**How to complete this task**
Pull every line from the records that has the word "mbind" in it.

•••

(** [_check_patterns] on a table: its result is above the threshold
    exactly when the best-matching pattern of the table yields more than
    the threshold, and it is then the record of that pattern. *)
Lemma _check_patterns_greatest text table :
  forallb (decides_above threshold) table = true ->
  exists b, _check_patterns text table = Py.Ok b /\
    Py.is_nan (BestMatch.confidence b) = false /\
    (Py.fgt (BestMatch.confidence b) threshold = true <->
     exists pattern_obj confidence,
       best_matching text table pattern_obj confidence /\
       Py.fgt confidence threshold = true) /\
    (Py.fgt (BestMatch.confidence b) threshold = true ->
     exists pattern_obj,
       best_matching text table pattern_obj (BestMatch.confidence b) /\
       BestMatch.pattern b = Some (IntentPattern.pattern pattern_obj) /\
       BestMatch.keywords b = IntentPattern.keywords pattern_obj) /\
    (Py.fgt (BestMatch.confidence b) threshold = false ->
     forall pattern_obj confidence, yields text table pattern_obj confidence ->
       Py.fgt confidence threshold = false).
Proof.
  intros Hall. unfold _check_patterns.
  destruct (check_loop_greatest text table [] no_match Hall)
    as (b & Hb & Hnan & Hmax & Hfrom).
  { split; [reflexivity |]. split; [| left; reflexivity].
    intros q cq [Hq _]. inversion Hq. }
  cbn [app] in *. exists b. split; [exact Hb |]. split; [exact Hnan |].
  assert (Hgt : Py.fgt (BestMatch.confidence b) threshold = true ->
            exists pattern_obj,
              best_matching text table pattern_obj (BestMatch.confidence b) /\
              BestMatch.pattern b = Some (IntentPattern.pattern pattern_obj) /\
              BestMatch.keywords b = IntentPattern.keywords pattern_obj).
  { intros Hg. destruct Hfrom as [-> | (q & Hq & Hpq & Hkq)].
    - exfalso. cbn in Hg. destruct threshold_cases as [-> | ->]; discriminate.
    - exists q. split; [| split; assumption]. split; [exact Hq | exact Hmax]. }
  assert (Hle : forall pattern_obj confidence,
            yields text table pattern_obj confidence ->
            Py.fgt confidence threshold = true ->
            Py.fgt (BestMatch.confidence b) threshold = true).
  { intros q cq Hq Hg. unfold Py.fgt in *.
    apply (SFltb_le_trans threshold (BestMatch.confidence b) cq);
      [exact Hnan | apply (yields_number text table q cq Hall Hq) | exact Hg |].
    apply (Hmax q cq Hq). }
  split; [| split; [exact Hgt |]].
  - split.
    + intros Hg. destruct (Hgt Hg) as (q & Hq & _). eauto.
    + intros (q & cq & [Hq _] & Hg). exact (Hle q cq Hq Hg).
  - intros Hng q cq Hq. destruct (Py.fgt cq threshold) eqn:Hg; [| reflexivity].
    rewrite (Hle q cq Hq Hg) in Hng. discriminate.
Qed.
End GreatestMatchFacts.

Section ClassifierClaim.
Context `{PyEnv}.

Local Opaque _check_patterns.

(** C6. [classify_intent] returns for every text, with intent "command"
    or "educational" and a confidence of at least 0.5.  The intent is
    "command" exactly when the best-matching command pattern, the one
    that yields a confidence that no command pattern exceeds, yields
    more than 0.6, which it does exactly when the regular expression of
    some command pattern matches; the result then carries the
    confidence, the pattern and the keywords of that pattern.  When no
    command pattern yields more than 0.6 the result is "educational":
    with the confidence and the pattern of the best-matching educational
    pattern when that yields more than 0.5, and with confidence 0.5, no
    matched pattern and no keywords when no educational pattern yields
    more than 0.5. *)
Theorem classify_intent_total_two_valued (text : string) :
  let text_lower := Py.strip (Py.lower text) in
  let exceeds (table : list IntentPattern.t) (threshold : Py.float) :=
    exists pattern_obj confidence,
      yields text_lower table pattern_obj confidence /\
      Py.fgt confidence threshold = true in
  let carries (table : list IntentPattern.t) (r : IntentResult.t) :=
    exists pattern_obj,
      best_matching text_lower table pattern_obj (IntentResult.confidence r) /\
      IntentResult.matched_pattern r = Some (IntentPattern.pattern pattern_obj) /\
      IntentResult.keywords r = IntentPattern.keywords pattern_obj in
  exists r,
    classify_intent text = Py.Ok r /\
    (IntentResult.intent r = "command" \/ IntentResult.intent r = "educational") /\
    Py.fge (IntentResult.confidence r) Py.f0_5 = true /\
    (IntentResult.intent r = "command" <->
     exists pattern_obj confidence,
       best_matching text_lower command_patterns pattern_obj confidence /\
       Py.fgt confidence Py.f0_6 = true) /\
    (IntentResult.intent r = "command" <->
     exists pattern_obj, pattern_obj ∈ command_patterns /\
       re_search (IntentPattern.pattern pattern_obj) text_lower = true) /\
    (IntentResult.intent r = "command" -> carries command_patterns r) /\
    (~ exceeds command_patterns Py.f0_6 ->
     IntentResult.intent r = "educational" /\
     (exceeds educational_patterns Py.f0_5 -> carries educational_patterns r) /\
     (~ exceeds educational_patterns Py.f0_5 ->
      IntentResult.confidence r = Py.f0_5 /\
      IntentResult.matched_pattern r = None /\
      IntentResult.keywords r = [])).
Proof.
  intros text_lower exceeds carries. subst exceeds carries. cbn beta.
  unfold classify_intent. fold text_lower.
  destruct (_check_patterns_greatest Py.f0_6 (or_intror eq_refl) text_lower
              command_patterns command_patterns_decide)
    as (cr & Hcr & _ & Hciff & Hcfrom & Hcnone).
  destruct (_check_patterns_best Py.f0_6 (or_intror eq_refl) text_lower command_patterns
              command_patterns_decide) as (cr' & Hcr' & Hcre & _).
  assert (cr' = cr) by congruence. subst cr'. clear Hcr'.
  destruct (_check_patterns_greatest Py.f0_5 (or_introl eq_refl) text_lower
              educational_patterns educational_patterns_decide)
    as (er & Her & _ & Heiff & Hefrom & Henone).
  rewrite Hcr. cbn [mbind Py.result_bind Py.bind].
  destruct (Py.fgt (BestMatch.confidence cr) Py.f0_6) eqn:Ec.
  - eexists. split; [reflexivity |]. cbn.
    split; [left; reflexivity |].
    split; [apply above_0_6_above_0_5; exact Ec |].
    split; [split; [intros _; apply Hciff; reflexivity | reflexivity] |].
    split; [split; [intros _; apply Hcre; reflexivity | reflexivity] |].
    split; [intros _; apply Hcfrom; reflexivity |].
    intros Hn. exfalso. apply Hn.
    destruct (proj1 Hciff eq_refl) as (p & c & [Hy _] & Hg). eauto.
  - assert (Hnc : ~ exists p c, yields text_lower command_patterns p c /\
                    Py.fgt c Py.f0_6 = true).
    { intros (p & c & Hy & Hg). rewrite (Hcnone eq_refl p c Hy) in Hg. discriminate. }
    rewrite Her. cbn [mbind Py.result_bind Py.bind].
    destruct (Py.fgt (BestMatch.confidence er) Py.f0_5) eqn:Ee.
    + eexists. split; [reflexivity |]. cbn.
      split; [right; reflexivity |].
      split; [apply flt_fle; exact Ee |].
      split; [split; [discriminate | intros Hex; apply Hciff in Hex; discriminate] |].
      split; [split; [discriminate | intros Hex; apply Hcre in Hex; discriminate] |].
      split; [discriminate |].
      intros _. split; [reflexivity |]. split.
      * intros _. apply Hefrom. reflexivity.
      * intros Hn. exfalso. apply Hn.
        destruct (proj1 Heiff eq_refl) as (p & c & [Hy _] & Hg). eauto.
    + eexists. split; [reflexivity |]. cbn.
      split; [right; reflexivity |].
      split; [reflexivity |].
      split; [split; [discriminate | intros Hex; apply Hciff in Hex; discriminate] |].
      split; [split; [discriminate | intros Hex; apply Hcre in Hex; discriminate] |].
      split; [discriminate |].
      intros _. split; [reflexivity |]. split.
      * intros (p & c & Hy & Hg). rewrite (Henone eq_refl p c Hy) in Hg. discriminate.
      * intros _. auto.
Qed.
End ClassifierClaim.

•••

**Answer to this problem**
  rewrite Hcr. cbn [mbind Py.result_bind Py.bind].
    rewrite Her. cbn [mbind Py.result_bind Py.bind].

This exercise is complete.